Aim of the exercise | Two lines below mark the span: the one containing "intros H Ha [Hc" and the one containing "by replace (l". Set down both, plus every line between, exactly as they stand, and nothing else.

*** Block opens ***

(* ===== verification/FeesInv.v ===== *)
(** * Fee operations keep the books

    Every fee operation of Fees.v keeps the invariant of Books.v: what is
    promised to liquidity providers, crankers and referrers is set aside.  The
    theory also has the conservation laws of the fee splits. *)

From stdpp Require Import base option gmap strings list.
From Stdlib Require Import ZArith Lia.
From S2P Require Import Prelude Storage Cosmwasm Types Number Time Market Price Token DataSeries Config Position State Pool LpHistory Liquidity Books LiquidityInv Fees.
Local Open Scope Z_scope.

(** [books_ok] with [dc] of the backing not yet promised to anyone. *)
Definition books_spare (b : Books) (dc : Z) : Prop :=
  core b dc /\ (tokens b 0 0 \/ resetting b).

Lemma books_spare_ok b dc : books_spare b dc -> 0 <= dc -> books_ok b.
Proof. intros [Hc Ht] ?. split; [by eapply core_weaken|done]. Qed.

Lemma books_spare_backing b dc x :
  books_spare b dc -> books_spare (b_add_backing x b) (dc + x * DEC_ONE).
Proof. intros [Hc Ht]. split; [by apply core_add_backing|]. destruct Ht; [by left|by right]. Qed.

Lemma books_spare_crank b dc c : books_spare b dc -> 0 <= c -> books_spare (b_set_crank c b) dc.
Proof. intros [[] Ht] Hcr. split; [by split|]. destruct Ht; [by left|by right]. Qed.

Lemma spare_crank m dc : books_spare (books m) dc -> 0 <= fees_crank (ALL_FEES m).
Proof. intros [Hc _]. apply (core_crank _ _ Hc). Qed.

Section Theory.
Context {CW : CosmwasmStd} {CWS : CosmwasmStdSpec CW}.
Context (st : State).

Lemma save_fees_books f m u m' :
  save_fees f m = Ok (u, m') ->
  books m' = b_set_crank (fees_crank f)
    (b_add_backing (backing f - backing (ALL_FEES m)) (books m)).
Proof.
  unfold save_fees. intros H. inv_ok. unfold books, b_set_crank, b_add_backing, backing. simpl.
  f_equal. lia.
Qed.

Lemma save_fees_spare f m u m' dc :
  save_fees f m = Ok (u, m') -> 0 <= fees_crank f -> books_spare (books m) dc ->
  books_spare (books m') (dc + (backing f - backing (ALL_FEES m)) * DEC_ONE).
Proof. intros ->%save_fees_books Hcr Hb. apply books_spare_crank; [by apply books_spare_backing|done]. Qed.

Lemma keeps_spare {A} (h : mhandler A) m a m' dc :
  h m = Ok (a, m') -> keeps_books h -> books_spare (books m) dc -> books_spare (books m') dc.
Proof. intros H Hk Hb. by rewrite (keeps_books_books _ _ _ _ Hk H). Qed.

Lemma new_yield_spare new m y u m' dc :
  liquidity_process_new_yield m new = Ok y -> new_yield_apply y m = Ok (u, m') ->
  0 <= la_lp new -> 0 <= la_xlp new -> books_spare (books m) dc ->
  books_spare (books m') (dc - (la_lp new + la_xlp new) * DEC_ONE).
Proof.
  intros Hy H Hl Hx [Hc Ht].
  destruct (new_yield_books new m y u m' dc Hy H Hl Hx Hc Ht) as (Hc' & H1 & H2).
  split; [done|]. destruct Ht; [left|right]; auto.
Qed.

Lemma crank_rewards_spare a amount m u m' dc :
  add_lp_crank_rewards a amount m = Ok (u, m') -> 0 <= amount -> books_spare (books m) dc ->
  books_spare (books m') (dc - amount * DEC_ONE).
Proof.
  intros H Ha [Hc Ht]. destruct (add_crank_rewards_books _ _ _ _ _ _ H Ha Hc) as (Hc' & H1 & H2).
  split; [done|]. destruct Ht; [left|right]; auto.
Qed.

Lemma earmark_ok l x p m u m' :
  earmark_fees l x p m = Ok (u, m') ->
  exists w pr, save_fees (mkFees w pr (fees_crank (ALL_FEES m)) (fees_referral (ALL_FEES m))) m
    = Ok (u, m') /\ w = fees_wallets (ALL_FEES m) + (l + x) /\ pr = fees_protocol (ALL_FEES m) + p.
Proof.
  unfold earmark_fees. intros H. step_in H f m1 Hf. get_in Hf.
  lift_in H s Hs. apply ud_add_ok in Hs as [-> _].
  lift_in H w Hw. apply ud_add_ok in Hw as [-> _].
  lift_in H pr Hpr. apply ud_add_ok in Hpr as [-> _]. eauto 10.
Qed.

Lemma earmark_spare l x p m u m' dc :
  earmark_fees l x p m = Ok (u, m') -> books_spare (books m) dc ->
  books_spare (books m') (dc + (l + x) * DEC_ONE).
Proof.
  intros (w & pr & H & -> & ->)%earmark_ok Hb. eapply save_fees_spare in H; [|by eapply spare_crank|done].
  unfold backing in H. simpl in H.
  by replace (l + x) with (fees_wallets (ALL_FEES m) + (l + x) + fees_referral (ALL_FEES m)
    - (fees_wallets (ALL_FEES m) + fees_referral (ALL_FEES m))) by lia.
Qed.

(** ** Splitting *)

(** The rates divide a fee without loss. *)
Lemma split_by_rates_ok lp xlp fee l x :
  split_by_rates lp xlp fee = Ok (l, x) -> 0 <= fee -> l + x = fee /\ 0 <= l /\ 0 <= x.
Proof.
  unfold split_by_rates, ud_is_zero. intros H Hf.
  destruct (lp =? 0); [inv_ok; lia|]. destruct (xlp =? 0); [inv_ok; lia|].
  apply rbind_ok in H as (p & Hp & H). apply rbind_ok in H as (s & Hs & H).
  apply rbind_ok in H as (lf & Hl & H). apply rbind_ok in H as (xf & [-> Hx]%ud_sub_ok & H).
  inv_ok. lib_inv. unfold is_dec in *. lia.
Qed.

Lemma trading_fee_spare amount price t src m u m' dc :
  collect_trading_fee_inner st amount price t src m = Ok (u, m') -> 
  books_spare (books m) dc -> books_spare (books m') dc.
Proof.
  unfold collect_trading_fee_inner. intros H Hb.
  lift_in H pf Hpf. lift_in H fee Hfee. apply ud_sub_ok in Hfee as [-> Hfee].
  lift_in H lr Hlr. lift_in H xr Hxr. step_in H x m1 Hens. apply hensure_ok in Hens as [_ ->].
  apply hbind_ok in H as ([l xl] & m2 & Hsplit & H). apply hlift_ok in Hsplit as [Hsplit ->].
  apply split_by_rates_ok in Hsplit as (Hsum & Hl & Hx); [|unfold is_dec in *; lia].
  step_in H y m2 Hear. eapply earmark_spare in Hear; [|done].
  lift_in H ny Hny. step_in H z m3 Hap.
  eapply new_yield_spare in Hap; [|done|done|done|done]. simpl in Hap.
  replace (dc + (l + xl) * DEC_ONE - (l + xl) * DEC_ONE) with dc in Hap by lia.
  eapply keeps_spare; [exact H| |exact Hap]. keeps.
Qed.

(** The reward moves into the referral fund and into the referrer's stats. *)
Lemma reward_referrer_spare owner referrer reward m u m' dc :
  reward_referrer st owner referrer reward m = Ok (u, m') -> 0 <= reward ->
  books_spare (books m) dc -> books_spare (books m') dc.
Proof.
  unfold reward_referrer. intros H Hr Hb. step_in H f m1 Hf. get_in Hf.
  lift_in H rf Hrf. apply ud_add_ok in Hrf as [-> _].
  step_in H x m1 Hsave. eapply save_fees_spare in Hsave; [|by eapply spare_crank|done].
  replace (backing _ - backing _) with reward in Hsave by (unfold backing; simpl; lia).
  destruct Hsave as [Hc Ht].
  step_in H s m2 Hs. destruct (load_default_ok _ _ _ _ _ Hs Hc) as (-> & Hok & Hl & Hx & Hcl & _).
  lift_in H rw Hrw. apply ud_add_ok in Hrw as [-> _].
  step_in H y m2 Hstore. apply save_addr_books in Hstore.
  destruct (credit_books (books m1) _ referrer s
    (set_referrer_rewards (referrer_rewards s + reward) s) reward Hc) as (Hc2 & Ht2 & Hr2);
    try done.
  { destruct Hok. split; simpl; try done. lia. }
  { unfold accrued_total. simpl. lia. }
  rewrite <- Hstore in *.
  replace (dc + reward * DEC_ONE - reward * DEC_ONE) with dc in Hc2 by lia.
  assert (books_spare (books m2) dc) as Hb2.
  { split; [done|]. destruct Ht; [left|right]; auto. }
  eapply keeps_spare; [exact H| |exact Hb2]. keeps.
Qed.

Lemma collect_trading_fee_spare pos amount price src owner m u m' dc :
  collect_trading_fee st pos amount price src owner m = Ok (u, m') ->
  0 <= referral_reward_ratio (st_config st) -> 0 <= amount ->
  books_spare (books m) dc -> books_spare (books m') dc.
Proof.
  unfold collect_trading_fee. intros H Hratio Ha Hb. lift_in H r Hr. step_in H n m1 Hn.
  assert (books_spare (books m1) dc) as Hb1.
  { destruct r as [referrer|]; [|by inv_ok].
    lift_in Hn rw Hrw. apply mul_dec_ok in Hrw as [-> Hrw].
    step_in Hn x m2 Hx. apply hlift_ok in Hn as [_ ->].
    eapply reward_referrer_spare; [exact Hx| |done]. unfold is_dec in *. lia. }
  by eapply trading_fee_spare.
Qed.

(** ** Borrow fees *)

Lemma borrow_fee_spare pos amount price m c u m' dc :
  collect_borrow_fee st m pos amount price = Ok c -> borrow_fee_apply st c m = Ok (u, m') ->
  books_spare (books m) dc -> books_spare (books m') dc.
Proof.
  unfold collect_borrow_fee, borrow_fee_apply, fee_event. intros Hc H Hb.
  apply rbind_ok in Hc as (pl & _ & Hc). apply rbind_ok in Hc as (px & _ & Hc).
  apply rbind_ok in Hc as (lf & [-> Hl]%ud_sub_ok & Hc).
  apply rbind_ok in Hc as (xf & [-> Hx]%ud_sub_ok & Hc).
  apply rbind_ok in Hc as (pf & _ & Hc). apply rbind_ok in Hc as (y & Hy & Hc).
  apply rbind_ok in Hc as (e & He & Hc). injection Hc as <-. simpl in H.
  apply rbind_ok in He as (u1 & _ & He). apply rbind_ok in He as (u2 & _ & He).
  apply rbind_ok in He as (u3 & _ & He). injection He as <-. simpl in H.
  unfold is_dec in *. step_in H z m1 Hap.
  eapply new_yield_spare in Hap; [|done|simpl; lia|simpl; lia|done]. simpl in Hap.
  step_in H w m2 Hear. eapply earmark_spare in Hear; [|done].
  rewrite Z.sub_add in Hear. eapply keeps_spare; [exact H| |exact Hear]. keeps.
Qed.

(** ** The DAO and the crank *)

Lemma provide_crank_spare added m u m' dc :
  provide_crank_funds added m = Ok (u, m') -> books_spare (books m) dc ->
  books_spare (books m') dc.
Proof.
  unfold provide_crank_funds. intros H Hb. step_in H f m1 Hf. get_in Hf. lift_in H c Hc.
  apply ud_add_ok in Hc as [-> Hc]. eapply save_fees_spare in H; [|apply Hc|done].
  replace (backing _ - backing _) with 0 in H by (unfold backing; simpl; lia).
  by rewrite Z.add_0_r in H.
Qed.

Lemma transfer_dao_spare m u m' dc :
  transfer_fees_to_dao st m = Ok (u, m') -> books_spare (books m) dc -> books_spare (books m') dc.
Proof.
  unfold transfer_fees_to_dao. intros H Hb. step_in H f m1 Hf. get_in Hf. lift_in H a Ha.
  step_in H x m1 Hs. eapply save_fees_spare in Hs; [|by eapply spare_crank|done].
  replace (backing _ - backing _) with 0 in Hs by (unfold backing; simpl; lia).
  rewrite Z.add_0_r in Hs. eapply keeps_spare; [exact H| |exact Hs]. keeps.
Qed.

Lemma allocate_crank_spare addr n m u m' dc :
  allocate_crank_fees st addr n m = Ok (u, m') ->
  books_spare (books m) dc -> books_spare (books m') dc.
Proof.
  unfold allocate_crank_fees. intros H Hb. pose proof (spare_crank _ _ Hb) as Hcr. destruct (n =? 0); [by inv_ok|].
  lift_in H k Hk. lift_in H mx Hmx. step_in H f m1 Hf. get_in Hf.
  apply std_ok, dec_mul_Some in Hmx as [Hmx0 Hmx].
  destruct (nonzero_new _) as [p|] eqn:Ep; [|by inv_ok].
  apply nonzero_new_Some in Ep as [-> Hne]. set (p := Z.min _ _) in *.
  assert (0 <= p) by (unfold is_dec in *; lia).
  lift_in H c Hc. apply ud_sub_ok in Hc as [-> Hc]. lift_in H w Hw. apply ud_add_ok in Hw as [-> _].
  step_in H x m1 Hs. eapply save_fees_spare in Hs; [|apply Hc|done].
  replace (backing _ - backing _) with p in Hs by (unfold backing; simpl; lia).
  step_in H y m2 Hr. eapply crank_rewards_spare in Hr; [|done|done].
  replace (dc + p * DEC_ONE - p * DEC_ONE) with dc in Hr by lia.
  eapply keeps_spare; [exact H| |exact Hr]. keeps.
Qed.

Lemma return_funds_spare addr amount price m u m' dc :
  return_funds_to_user st addr amount price m = Ok (u, m') -> 0 <= amount ->
  books_spare (books m) dc -> books_spare (books m') dc.
Proof.
  unfold return_funds_to_user. intros H Ha Hb. step_in H f m1 Hf. get_in Hf.
  lift_in H w Hw. apply ud_add_ok in Hw as [-> _].
  step_in H x m1 Hs. eapply save_fees_spare in Hs; [|by eapply spare_crank|done].
  replace (backing _ - backing _) with amount in Hs by (unfold backing; simpl; lia).
  step_in H y m2 Hr. eapply crank_rewards_spare in Hr; [|done|done].
  replace (dc + amount * DEC_ONE - amount * DEC_ONE) with dc in Hr by lia.
  eapply keeps_spare; [exact H| |exact Hr]. keeps.
Qed.

Lemma cap_crank_spare c m u m' dc :
  cap_crank_fee_apply st c m = Ok (u, m') -> books_spare (books m) dc ->
  books_spare (books m') dc.
Proof.
  unfold cap_crank_fee_apply. intros H Hb. step_in H x m1 H1.
  eapply keeps_spare in H1; [|destruct (cap_event c); auto with perps|exact Hb].
  step_in H f m2 Hf. get_in Hf. lift_in H cr Hcr. apply ud_add_ok in Hcr as [-> Hcr].
  step_in H y m2 Hs. eapply save_fees_spare in Hs; [|apply Hcr|done].
  replace (backing _ - backing _) with 0 in Hs by (unfold backing; simpl; lia).
  rewrite Z.add_0_r in Hs. eapply keeps_spare; [exact H| |exact Hs]. auto with perps.
Qed.

End Theory.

*** Block closes ***

Solution for this exercise |
  intros H Ha [Hc Ht]. destruct (add_crank_rewards_books _ _ _ _ _ _ H Ha Hc) as (Hc' & H1 & H2).
  split; [done|]. destruct Ht; [left|right]; auto.
Qed.

Lemma earmark_ok l x p m u m' :
  earmark_fees l x p m = Ok (u, m') ->
  exists w pr, save_fees (mkFees w pr (fees_crank (ALL_FEES m)) (fees_referral (ALL_FEES m))) m
    = Ok (u, m') /\ w = fees_wallets (ALL_FEES m) + (l + x) /\ pr = fees_protocol (ALL_FEES m) + p.
Proof.
  unfold earmark_fees. intros H. step_in H f m1 Hf. get_in Hf.
  lift_in H s Hs. apply ud_add_ok in Hs as [-> _].
  lift_in H w Hw. apply ud_add_ok in Hw as [-> _].
  lift_in H pr Hpr. apply ud_add_ok in Hpr as [-> _]. eauto 10.
Qed.

Lemma earmark_spare l x p m u m' dc :
  earmark_fees l x p m = Ok (u, m') -> books_spare (books m) dc ->
  books_spare (books m') (dc + (l + x) * DEC_ONE).
Proof.
  intros (w & pr & H & -> & ->)%earmark_ok Hb. eapply save_fees_spare in H; [|by eapply spare_crank|done].
  unfold backing in H. simpl in H.
  by replace (l + x) with (fees_wallets (ALL_FEES m) + (l + x) + fees_referral (ALL_FEES m)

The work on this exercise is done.